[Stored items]
● ● ●

(* ===== verification/Setup.v ===== *)
(** * Starting the programs: their sockets

    What sctpmultiserver.cc, sctpterminal.cc, sctpportscanner.cc and sctptftp.cc
    do with the socket API before their loops: a socket of SCTP, its parameters,
    the local addresses and the events, and the connection.  A step that fails
    ends the program with a message. *)

From Stdlib Require Import String Ascii.
From stdpp Require Import strings.
From S2P Require Import Prelude Memory State Strings Socket Descriptors WrapperSockets WrapperOptions.
From S2P Require Import InternetAddress SocketAddress CppSocket.
From S2P Require Import ApiTable.
From S2P Require PortScanner Servers Arguments.
Local Open Scope Z_scope.

(** The parameters of an INIT, and the bytes of the event structure. *)
Definition initmsg (outstreams instreams : Z) : sctp_initmsg :=
  {| sinit_num_ostreams := u16 outstreams; sinit_max_instreams := u16 instreams;
     sinit_max_attempts := 0; sinit_max_init_timeo := 60 |}.
Definition events (value : Z) : list Z := replicate (Z.to_nat sizeof_sctp_event_subscribe) value.

Section Setup.
Context `{!Resolver} (UseIPv6 : bool) `{!Platform} `{!Kernel}.
Variable deliver : list Callback -> P unit.
Variables (memory : SCTPSocket) (blank : ExtSocketDescriptor) (stack : list Z).
Variable indeterminate_path : SCTP_Path_Status.
Variables past_end fill : StreamDefaultTimeout.
Variables (blank_address : InternetAddress) (blank_unix : UnixAddress) (buffer : list Z).
Notation Socket_new := (Socket_new UseIPv6 deliver memory blank indeterminate_path past_end fill).
Notation setSocketOption := (setSocketOption indeterminate_path past_end fill).
Notation Socket_bindx := (Socket_bindx UseIPv6 deliver stack blank_address buffer).
Notation Socket_connect :=
  (Socket_connect UseIPv6 deliver stack indeterminate_path past_end fill buffer).
Notation Socket_connectx := (Socket_connectx UseIPv6 deliver buffer).
Notation Socket_accept := (Socket_accept deliver blank_address blank_unix buffer).

(** A socket, or the message of the step that failed. *)
Definition Step : Type := A (string + TDSocket).
Definition step (this : TDSocket) (message : string) (ok : bool) : Step :=
  ret (if ok then inr this else inl message).
Definition after (m : Step) (k : TDSocket -> Step) : Step :=
  let* r := m in match r with inl e => ret (inl e) | inr this => k this end.

Definition set_initmsg (message : string) (outstreams instreams : Z) (this : TDSocket) : Step :=
  let* '(result, this) := setSocketOption this IPPROTO_SCTP SCTP_INITMSG
                            (write_initmsg (initmsg outstreams instreams)) sizeof_sctp_initmsg in
  step this message (0 <=? result).
Definition set_events (message : string) (value : Z) (this : TDSocket) : Step :=
  let* '(result, this) := setSocketOption this IPPROTO_SCTP SCTP_EVENTS (events value)
                            sizeof_sctp_event_subscribe in
  step this message (0 <=? result).
Definition bind_addresses (message : string) (addresses : list SocketAddress) (this : TDSocket) : Step :=
  let* '(ok, this) := Socket_bindx this addresses SCTP_BINDX_ADD_ADDR in
  step this message ok.

(** ** sctpmultiserver *)

(** [MultiServer::init]; the socket is deleted if a step fails.  The first
    result is the array with the port set. *)
Definition with_delete (m : TDSocket -> Step) (this : TDSocket) : Step :=
  let* r := m this in
  match r with inl e => Socket_delete deliver this ;; ret (inl e) | inr this => ret (inr this) end.
Definition MultiServer_init (addressArray : list SocketAddress) (port maxIncoming maxOutgoing : Z)
    : A (list SocketAddress * (string + TDSocket)) :=
  let addressArray := address_setPort port <$> addressArray in
  let* this := Socket_new IP SOCK_STREAM IPPROTO_SCTP in
  let* r :=
    after (with_delete (set_initmsg "ERROR: MultiServer::init() - Unable to set SCTP_INITMSG parameters!"
                          maxOutgoing maxIncoming) this) (fun this =>
    after (with_delete (bind_addresses "ERROR: MultiServer::init() - Unable to bind socket!"
                          addressArray) this)
      (with_delete (set_events "ERROR: MultiServer::init() - SCTP_EVENTS failed!" 1))) in
  ret (addressArray, r).

(** The servers that [main] starts: name, port, type, incoming and outgoing
    streams. *)
Record Service : Set := {
  sv_name : string; sv_port : Z; sv_type : Servers.MultiServerType; sv_in : Z; sv_out : Z }.
Definition services (maxIncoming maxOutgoing : Z) : list Service :=
  [ {| sv_name := "Echo"; sv_port := 7; sv_type := Servers.MST_Echo; sv_in := maxIncoming; sv_out := maxOutgoing |};
    {| sv_name := "Discard"; sv_port := 9; sv_type := Servers.MST_Discard; sv_in := maxIncoming; sv_out := 1 |};
    {| sv_name := "Daytime"; sv_port := 13; sv_type := Servers.MST_Daytime; sv_in := 1; sv_out := 1 |};
    {| sv_name := "CharGen"; sv_port := 19; sv_type := Servers.MST_CharGen; sv_in := 1; sv_out := 1 |};
    {| sv_name := "TFTP"; sv_port := 69; sv_type := Servers.MST_TFTP; sv_in := 1; sv_out := 1 |};
    {| sv_name := "test"; sv_port := 2415; sv_type := Servers.MST_Test; sv_in := maxIncoming; sv_out := maxOutgoing |} ].
(** The sockets of the servers, or the two messages. *)
Fixpoint start_services (l : list Service) (addressArray : list SocketAddress)
    : A (string + list (Service * TDSocket)) :=
  match l with
  | [] => ret (inr [])
  | s :: l =>
      let* '(addressArray, r) := MultiServer_init addressArray (sv_port s) (sv_in s) (sv_out s) in
      match r with
      | inl e => ret (inl (e +:+ Arguments.endl +:+ "ERROR: Unable to initialize " +:+ sv_name s +:+ " server!"))
      | inr this =>
          let* rest := start_services l addressArray in
          ret (match rest with inl e => inl e | inr sockets => inr ((s, this) :: sockets) end)
      end
  end.

(** [MultiServer::run]: one iteration of the loop, after [listen].  The events
    of the new socket are switched on. *)
Definition accept_client (this : TDSocket) (sched : schedule)
    : A (option (TDSocket * bool) * option SocketAddress) :=
  let* '(newSocket, peer) := Socket_accept this true sched in
  match newSocket with
  | None => ret (None, peer)
  | Some newSocket =>
      let* '(result, newSocket) := setSocketOption newSocket IPPROTO_SCTP SCTP_EVENTS (events 1)
                                     sizeof_sctp_event_subscribe in
      ret (Some (newSocket, result <? 0), peer)
  end.
Definition accept_warning (failed : bool) : string :=
  if failed then "WARNING: MultiServer::run() - SCTP_EVENTS failed!" else "".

● ● ●

#### [Task instructions]
The answer must be every line of the entries that includes the word "then".

#### [Task result]
  ret (if ok then inr this else inl message).
  if failed then "WARNING: MultiServer::run() - SCTP_EVENTS failed!" else "".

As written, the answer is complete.